Top 10 Reasons Not to Date a Model ( from one of the blogs i just saw)

Models … to see or not to see? The answer isn’t as obvious as you’d think. For all the pluses (arm candy, nose candy), there’s a dark underbelly, even if it’s a perfectly toned underbelly. Here are the reasons not to date a model. Click here to read the reasons to date a model
10. You might be more tempted to use the phrase “models and bottles.” Never, ever use the phrase “models and bottles.”
9. Rage issues. Naomi Campbell allegedly assaulted her underlings with jewel-encrusted cell phones, fists, and general bitchiness.
8. They might think Phi Beta Kappa is, like, a really awesome sorority.
7. So many models partied their faces off in their teens that by the time you get to them in their 20s, they’re sober and vegan.

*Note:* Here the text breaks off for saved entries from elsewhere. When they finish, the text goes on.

(** The modifier byte says which modifier codes are down. *)
Lemma mirror_step (c : keyboard_call) (u : UInputBackend) (evs : list input_event) :
  injects c -> fd u = Some evs ->
  (forall hid code, hidModifierToLinux !! hid = Some code ->
     (code ∈ keys_after evs ∅
      <-> Z.testbit (Modifier (keysDownState u)) (hid - 0xE0) = true)) ->
  exists evs', fd (keyboard_step c u) = Some evs' /\
    forall hid code, hidModifierToLinux !! hid = Some code ->
      (code ∈ keys_after evs' ∅
       <-> Z.testbit (Modifier (keysDownState (keyboard_step c u))) (hid - 0xE0) = true).
Proof.
  intros Hc Hfd Hinv.
  destruct c as [key press now|om ok modifier keys now|modifier keys];
    cbn [keyboard_step]; [| |done].
  - destruct (hidModifierToLinux !! key) as [ck|] eqn:Hm;
      [|destruct (hidToLinux !! key) as [ck|] eqn:Hk].
    + destruct (KeypressReport_modifier_fields key ck press now u Hm)
        as (Hst & Hfd' & _).
      destruct (hidModifierToLinux_spec key ck Hm) as (Hr & Hmask & _).
      rewrite Hmask in Hst. rewrite Hfd in Hfd'. cbn in Hfd'.
      eexists. split; [exact Hfd'|]. intros hid code Hh.
      destruct (hidModifierToLinux_spec hid code Hh) as (Hr' & _).
      rewrite Hst. cbn [Modifier]. rewrite modifier_bits by lia.
      destruct (Z.eq_dec hid key) as [->|Hne].
      * assert (code = ck) as -> by congruence.
        rewrite bool_decide_eq_true_2 by done.
        rewrite keys_after_one.
        -- by destruct press.
        -- apply Forall_singleton. intros Ht. discriminate Ht.
      * rewrite bool_decide_eq_false_2 by lia. rewrite <- Hinv by done.
        rewrite keys_after_app. apply keys_after_other.
        apply Forall_cons. split; [|apply Forall_singleton; intros Ht; discriminate Ht].
        cbn. intros _ ->. by destruct Hne; eapply hidModifierToLinux_inj.
    + destruct (KeypressReport_key_fields key ck press now u Hk)
        as (Hst & Hfd' & _).
      destruct (hidToLinux_spec key ck Hk) as (_ & _ & _ & Hno).
      rewrite Hfd in Hfd'. cbn in Hfd'.
      eexists. split; [exact Hfd'|]. intros hid code Hh.
      rewrite Hst. cbn [Modifier]. rewrite <- Hinv by done.
      rewrite keys_after_app. apply keys_after_other.
      apply Forall_cons. split; [|apply Forall_singleton; intros Ht; discriminate Ht].
      cbn. intros _ ->. by eapply Hno.
    + rewrite KeypressReport_unmapped by done. by exists evs.
  - destruct Hc as [Hom Hok].
    destruct (KeyboardReport_fields om ok modifier keys now u) as (Hst & Hfd' & _).
    rewrite Hfd in Hfd'. cbn in Hfd'.
    eexists. split; [exact Hfd'|]. intros hid code Hh.
    rewrite Hst. cbn [Modifier]. rewrite keys_after_app.
    by apply frame_events_modifier.
Qed.

(** X23. The modifier byte mirrors the device: on a backend that
    [NewUInputBackend] returned, after any calls of [KeypressReport] and
    [KeyboardReport] (in any order of the maps), the Linux code of a
    modifier is down on the device, by the events written so far, exactly
    when the bit of the modifier is set in the modifier byte of the
    record. *)
Theorem modifier_byte_mirrors_device
    opens answer (ord_key ord_mod : list (Z * Z)) now (u0 : UInputBackend)
    (cs : list keyboard_call) :
  NewUInputBackend opens answer ord_key ord_mod now = (Some u0, None) ->
  Forall injects cs ->
  let u := keyboard_run cs u0 in
  forall hid code, hidModifierToLinux !! hid = Some code ->
    (code ∈ keys_after (written u) ∅
     <-> Z.testbit (Modifier (keysDownState u)) (hid - 0xE0) = true).
Proof.
  intros Hnew Hcs. cbn zeta.
  destruct (NewUInputBackend_fields _ _ _ _ _ _ Hnew) as (Hfd0 & _ & _ & Hst0 & _).
  assert (exists evs, fd u0 = Some evs /\
    forall hid code, hidModifierToLinux !! hid = Some code ->
      (code ∈ keys_after evs ∅
       <-> Z.testbit (Modifier (keysDownState u0)) (hid - 0xE0) = true)) as Hinit.
  { exists []. split; [done|]. intros hid code _. rewrite Hst0. cbn.
    rewrite Z.bits_0. split; [|done]. intros Hin. by apply elem_of_empty in Hin. }
  clear Hnew Hfd0 Hst0. revert Hinit. generalize u0. clear u0.
  induction Hcs as [|c cs Hc Hcs IH]; intros u (evs & Hfd & Hinv).
  - cbn. unfold written. by rewrite Hfd.
  - cbn [keyboard_run foldl]. apply IH. by eapply mirror_step.
Qed.

Lemma modifier_byte_mirrors_device_witness :
  let ord_key := map_to_list hidToLinux in
  let ord_mod := map_to_list hidModifierToLinux in
  let u0 := default (mkUInputBackend None None 0 (mkKeysDownState 0 []) 0 [] false)
              (NewUInputBackend true (fun _ _ => true) ord_key ord_mod 0).1 in
  let u := keyboard_run [DoKeypress 0xE1 true 1; DoKeypress 4 true 2;
                         DoKeypress 0xE0 true 3; DoKeypress 0xE1 false 4] u0 in
  KEY_LEFTCTRL ∈ keys_after (written u) ∅.
Proof.
  intros ord_key ord_mod u0 u.
  apply (modifier_byte_mirrors_device true (fun _ _ => true) ord_key ord_mod 0 u0
           [DoKeypress 0xE1 true 1; DoKeypress 4 true 2;
            DoKeypress 0xE0 true 3; DoKeypress 0xE1 false 4]
           eq_refl ltac:(repeat constructor) 0xE0 KEY_LEFTCTRL eq_refl).
  reflexivity.
Defined.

6. Who are you kidding? She’ll probably end leaving you for someone more famous. Miranda Kerr ended up with an actor, Adriana Lima ended up with an athlete, and Natalia Vodianova ended up with an aristocrat. Sorry, dudes.
5. Did we mention Naomi Campbell?
4. Nomenclature can be a minefield. If someone offers to set you up with a model, they might not be talking about a runway or editorial model like, say, Lisa Cant. They could be referring to a hair model, a hand model, or—yikes—a foot model.
3. Their career peak is twenty years before yours.
2. Don’t expect any new guy friends to watch the game with. Models tend to run with the ‘mos, not the bros.
1. Do you really want to be a walking cliché?